# looking for blueline cornerbox



## sdrdrywall (Sep 4, 2010)

looking for a used blueline conerbox. Let me know what u got. Thanks


----------



## A smooth finish (Mar 19, 2012)

http://www.ebay.com/itm/Blue-Line-7-Corner-Box-Drywall-Angle-Head-Taping-Tool-w-48-Pole-/200942261519?pt=LH_DefaultDomain_0&hash=item2ec917950f


----------



## Bazooka-Joe (Dec 31, 2010)

what is the reason for Blue


----------



## sdrdrywall (Sep 4, 2010)

Just wanted to give one a try.with the straight handle heard its a easier push


----------



## VANMAN (Jan 14, 2011)

sdrdrywall said:


> Just wanted to give one a try.with the straight handle heard its a easier push


Best corner box out there!:yes:
But mudrunner is better!!!


----------



## sdrdrywall (Sep 4, 2010)

If you like that mudrunner so much may as well sell me that old blueline :yes:


----------



## VANMAN (Jan 14, 2011)

sdrdrywall said:


> If you like that mudrunner so much may as well sell me that old blueline :yes:


I have 2 of them!! Need new seals!! Not sure about posting that!
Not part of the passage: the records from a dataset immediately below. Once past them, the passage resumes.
(* ===== verification/Listener.v ===== *)
(** * The notification listener and the event dispatcher

    [internal/database/postgresql/pg_listen.go] and the part of
    [batch_event.go] that decides when a delivery begins: the connection that
    waits for notifications, its fan-out into bounded wake-up channels, the
    dispatcher that turns wake-ups, ticks and reconnects into deliveries, the
    calls of [deliverJobEvents], start-up and shutdown, and the sweep of
    expired events.  [lstep] executes one atomic action of this system on top
    of the delivery steps of [Events.v], and each is a run of those steps
    ([lstep_refines]), so their theorems hold here.

    [c_left] records the jobs for which one of the branches was taken that rely
    on the periodic rescan: the wake-up channel was full, the job's channel was
    full, or the query failed.  [Wakeups.v] proves that nothing else is lost.

    The clock is that of the database, in microseconds, and does not run
    backwards. *)

From Stdlib Require Import ZArith Lia.
From stdpp Require Import base gmap strings list.
From S2P Require Import Prelude Openai Store StoreOps Query Events.
Local Open Scope string_scope.
Local Open Scope Z_scope.

(** ** The listener *)

(** The connection of [run] and [listenLoop]: none, acquired from the pool,
    listening before [onReconnect] was called, or in [WaitForNotification].
    The server queues the notifications committed since LISTEN. *)
Inductive Conn := Down | Acquired | Attached (wire : list string) | Listening (wire : list string).
Record pgListener := {
  l_conn : Conn; l_subs : gmap nat (list string); l_nextID : nat; l_deferred : nat; l_closed : bool }.
Definition newPGListener : pgListener :=
  {| l_conn := Down; l_subs := ∅; l_nextID := 0; l_deferred := 0; l_closed := false |}.
Definition set_conn (k : Conn) (l : pgListener) : pgListener :=
  {| l_conn := k; l_subs := l_subs l; l_nextID := l_nextID l; l_deferred := l_deferred l; l_closed := l_closed l |}.
Definition set_queues (m : gmap nat (list string)) (l : pgListener) : pgListener :=
  {| l_conn := l_conn l; l_subs := m; l_nextID := l_nextID l; l_deferred := l_deferred l; l_closed := l_closed l |}.

Definition wakeBufSize : nat := 100.
Definition subscribe_wake (l : pgListener) : pgListener * nat :=
  ({| l_conn := l_conn l; l_subs := <[l_nextID l := []]> (l_subs l); l_nextID := S (l_nextID l);
      l_deferred := l_deferred l; l_closed := l_closed l |}, l_nextID l).
Definition unsubscribe (id : nat) (l : pgListener) : pgListener := set_queues (delete id (l_subs l)) l.
(** A non-blocking send to every subscriber. *)
Definition full (q : list string) : bool := (wakeBufSize <=? length q)%nat.
Definition offer (payload : string) (q : list string) : list string := if full q then q else app q [payload].
Definition deliver_payload (payload : string) (l : pgListener) : pgListener :=
  {| l_conn := l_conn l; l_subs := offer payload <$> l_subs l; l_nextID := l_nextID l;
     l_deferred := (l_deferred l + size (filter (λ kq, full kq.2 = true) (l_subs l)))%nat; l_closed := l_closed l |}.
(** [close] cancels [run] and waits for it. *)
Definition close_listener (l : pgListener) : pgListener :=
  {| l_conn := Down; l_subs := l_subs l; l_nextID := l_nextID l; l_deferred := l_deferred l; l_closed := true |}.
(** The server appends a committed notification to a listening session. *)
Definition notified (payload : string) (l : pgListener) : pgListener :=
  match l_conn l with
  | Attached w => set_conn (Attached (app w [payload])) l
  | Listening w => set_conn (Listening (app w [payload])) l
  | _ => l
  end.

(** ** The client *)

(** [PostgresBatchEventClient]: the dispatcher's subscription (none once it
    has stopped), the nudge of [onReconnect], the jobs the dispatcher has
    still to visit, and the jobs left to the next rescan. *)
Record Client := {
  c_listener : pgListener; c_wake : option nat; c_rescanNow : bool; c_todo : gset string; c_cancelled : bool;
  c_left : gset string }.
Definition on_listener (f : pgListener → pgListener) (cl : Client) : Client :=
  {| c_listener := f (c_listener cl); c_wake := c_wake cl; c_rescanNow := c_rescanNow cl; c_todo := c_todo cl;
     c_cancelled := c_cancelled cl; c_left := c_left cl |}.
Definition set_rescan (b : bool) (cl : Client) : Client :=
  {| c_listener := c_listener cl; c_wake := c_wake cl; c_rescanNow := b; c_todo := c_todo cl;
     c_cancelled := c_cancelled cl; c_left := c_left cl |}.
Definition set_todo (jobs : gset string) (cl : Client) : Client :=
  {| c_listener := c_listener cl; c_wake := c_wake cl; c_rescanNow := c_rescanNow cl; c_todo := jobs;
     c_cancelled := c_cancelled cl; c_left := c_left cl |}.
Definition set_cancelled (cl : Client) : Client :=
  {| c_listener := c_listener cl; c_wake := c_wake cl; c_rescanNow := c_rescanNow cl; c_todo := c_todo cl;
     c_cancelled := true; c_left := c_left cl |}.
Definition set_left (jobs : gset string) (cl : Client) : Client :=
  {| c_listener := c_listener cl; c_wake := c_wake cl; c_rescanNow := c_rescanNow cl; c_todo := c_todo cl;
     c_cancelled := c_cancelled cl; c_left := jobs |}.
(** The buffered channel [wake] of a running dispatcher. *)
Definition wake_queue (cl : Client) : option (list string) := c_wake cl ≫= λ id, l_subs (c_listener cl) !! id.

(** The constructor: the listener and, by [startEventDispatcher], the
    dispatcher's subscription.  Nobody can subscribe to a job before it
    returns. *)
Definition startEventDispatcher (l : pgListener) : Client :=
  let '(l', id) := subscribe_wake l in
  {| c_listener := l'; c_wake := Some id; c_rescanNow := false; c_todo := ∅; c_cancelled := false; c_left := ∅ |}.
Definition NewPostgresBatchEventClient : Client := startEventDispatcher newPGListener.
(** A non-blocking send on a channel of capacity one. *)
Definition onReconnect (cl : Client) : Client := set_rescan true cl.
(** The dispatcher returns and unsubscribes. *)
Definition stop_dispatcher (cl : Client) : Client :=
  {| c_listener := match c_wake cl with Some id => unsubscribe id (c_listener cl) | None => c_listener cl end;
     c_wake := None; c_rescanNow := c_rescanNow cl; c_todo := c_todo cl; c_cancelled := c_cancelled cl;
     c_left := c_left cl |}.

(** ** The sweep of expired events *)
Definition purgeExpired (now : Z) (n : net) : M EventTable nat :=
  ev_exec n (λ t, let t' := ecPurgeExpiredEventsSQL now t in (t', Ok (size (et_rows t) - size (et_rows t'))%nat)).
(** [PostgresBatchEventGC.Run]: one sweep at start-up and one per tick until
    the context ends. *)
Definition gc_Run (cancelled : bool) (first : Z * net) (ticks : list (Z * net)) (t : EventTable) : EventTable :=
  if cancelled then t else foldl (λ t x, (purgeExpired x.1 x.2 t).1) t (first :: ticks).

(** A row outlives the sweeps exactly when no sweep that reached the database
    found it expired. *)
Theorem sweeps_remove_expired cancelled first ticks t id r :
  et_rows (gc_Run cancelled first ticks t) !! id = Some r ↔
  et_rows t !! id = Some r ∧
  (cancelled = false → Forall (λ x, x.2 ≠ NetErr false → epoch_seconds x.1 ≤ ev_expires r) (first :: ticks)).
Proof.
  unfold gc_Run. destruct cancelled; [naive_solver|]. generalize (first :: ticks). clear first ticks. intros l.
  revert t. induction l as [|[now n] l IH]; intros t; cbn [foldl]; [naive_solver|]. rewrite IH, Forall_cons. clear IH.
  assert (et_rows (purgeExpired now n t).1 !! id = Some r ↔
          et_rows t !! id = Some r ∧ (n ≠ NetErr false → epoch_seconds now ≤ ev_expires r)) as E.
  { unfold purgeExpired, ev_exec. destruct n as [|[]]; cbn; [rewrite map_lookup_filter_Some; cbn; rewrite Z.nlt_ge; naive_solver..|].
    naive_solver. }
  cbn [fst snd]. rewrite E. naive_solver.
Qed.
Do u need the handle?


----------



## sdrdrywall (Sep 4, 2010)

Yes I would if your willing to sell one message me how much and what you need to ship it.thanks


----------



## VANMAN (Jan 14, 2011)

sdrdrywall said:


> Yes I would if your willing to sell one message me how much and what you need to ship it.thanks


I will give u 1 for free!!:yes: Just postage! Not sure about that!:blink:


----------



## sdrdrywall (Sep 4, 2010)

That really nice of you let me know whatever it will cost you before you send it ill send you over the money thanks again


----------



## VANMAN (Jan 14, 2011)

sdrdrywall said:


> That really nice of you let me know whatever it will cost you before you send it ill send you over the money thanks again


No probs i will get on it this week as need 2 send the corner finisher off also! Not sure how im going 2 pack this!!!:blink:


----------



## sdrdrywall (Sep 4, 2010)

Thanks again vanman ill pm you a address tonight. Send me yours ill get money out to you for post. Thanks


----------



## sdrdrywall (Sep 4, 2010)

Still looking for a blueline cornerbox if anybodys looking to sell one


----------